Meistens werde ich nach meiner Vision für GSI gefragt. Und bevor Sie nachhaken: Ich antworte dann, dass ich den Blick auch über meine Amtszeit hinaus weiten möchte, denn die Entscheidungen von heute zeitigen ja erst viel später ihre Auswirkungen. Ich will, dass GSI und FAIR zum Ziel für Talente aus der ganzen Welt werden. Und das nicht nur für die Grundlagenforschung, sondern auch mit Blick auf konkrete Anwendungen und den Technologietransfer. Wir stehen da heute schon sehr gut da, aber mir ist es wichtig, das weiterzuentwickeln: Ich will das wissenschaftliche Potenzial voll ausschöpfen.
Werden Sie doch gern ein bisschen konkreter.
Das hängt viel mit neuen Entwicklungen in der Forschung zusammen. Die Struktur von GSI mit seinen Schwerpunktsetzungen gibt es schon lange – aber sie bietet uns einen guten Werkzeugkasten, um damit auch auf die neuen Instrumente, Methoden und Fragestellungen zu reagieren, die hinzugekommen sind. Ich gebe Ihnen einmal ein Beispiel aus dem Beschleunigerzentrum FAIR: Als wir es geplant haben, gab es viele der Erkenntnisse über Gravitationswellen noch nicht – oder darüber, dass viele der schweren Elemente wahrscheinlich bei Neutronenstern-Kollisionen entstehen. Unsere Anlage wird sehr gut geeignet sein, um die Prozesse und auch die konkreten Atomkerne weiter zu erforschen, die da im Spiel sind.
In die Spitzenwissenschaft haben Sie ja auch auf einem anderen Posten sehr gute Einblicke: als Mitglied der Royal Swedish Academy of Sciences. Dort werden auch die Nobelpreisträger ausgewählt. Ist das so glamourös, wie es klingt?
Es ist vor allem unheimlich viel Arbeit. Im engsten Nobelkomitee wird akribisch ausgewählt, bewertet und diskutiert. Wer dort tätig ist, nimmt die Aufgabe extrem ernst. Deshalb werde ich es aus Zeitgründen nicht schaffen, dabei zu sein – aber in der Akademie bleibe ich natürlich. Und zwei Klischees stimmen tatsächlich: Es geht tatsächlich alles streng geheim zu. Und ein bisschen glamourös ist es auch.
Sind Sie eigentlich komplett nach Darmstadt umgezogen?
Meine Frau und ich werden erstmal zwei Wohnsitze haben. Wir haben gerade eine Wohnung hier in der Region gefunden, und in Schweden haben wir ein Ferienhaus mitten im Wald.
Ich stelle Sie mir gerade beim Holzhacken vor…
…falsch: Ich arbeite eher mit der Motorsäge.
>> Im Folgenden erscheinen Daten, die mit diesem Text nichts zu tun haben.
Definition readClientFinished (hs : hstate) : M unit :=
  do! msg := readHandshake in
  match msg with
  | Finished m =>
      if negb (bool_decide (default [] (clientFinished hs) = finishedMsg.verifyData m)) then
        do! _ := sendAlert dyn_off rand alertDecryptError in fail (EText "tls: invalid client finished hash")
      else set_in_secret (suite hs) QUICEncryptionLevelApplication (hs_trafficSecret hs)
  | _ =>
      do! _ := sendAlert dyn_off rand alertUnexpectedMessage in
      fail (EText "tls: received unexpected handshake message")
  end.

(** What the goroutine of [Server] does with an authenticated client once the
    target's flight is complete: the lengths [lens] and the buffer of the scan
    are those of [c.out]. *)
Definition serve (ch : clientHelloMsg.t) (sh : serverHelloMsg.t) (lens : list Z) (buf : option bytes) : M unit :=
  do! _ := modify (fun c => with_handshakeBuf buf (with_cout (set_handshakeLen lens (cout c)) c)) in
  do! hs := handshake ch sh in
  do! _ := readClientFinished hs in
  modify (with_isHandshakeComplete true).
End handshake.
Und ich kann dort vor allem in Ruhe das Laufen trainieren. Ich bin schon oft Halbmarathon gelaufen, ein paar Mal auch Marathon. Vielleicht schaffe ich es, beim nächsten Marathon in Frankfurt dabei zu sein – mal schauen, ob genug Zeit zum Training bleibt.
Zur Person:
Thomas Nilsson ist seit dem 1. Dezember 2024 Wissenschaftlicher Geschäftsführer der GSI Helmholtzzentrum für Schwerionenforschung GmbH in Darmstadt. Das gleiche Amt hat er am internationalen Beschleunigerzentrum FAIR (Facility für Antiproton und Ion Research in Europe) inne. Zuvor war Thomas Nilsson Leiter des Fachbereichs Physik an der Chalmers University of Technology in Göteborg. Außerdem ist er Mitglied in der Physikalischen Klasse der renommierten Royal Swedish Academy of Sciences, die für die Auswahl der Nobelpreisträger zuständig ist. Der Wissenschaftler hat in der Vergangenheit viele Erfahrungen in der strategischen Planung großer Forschungsprojekte gesammelt, unter anderem beim CERN.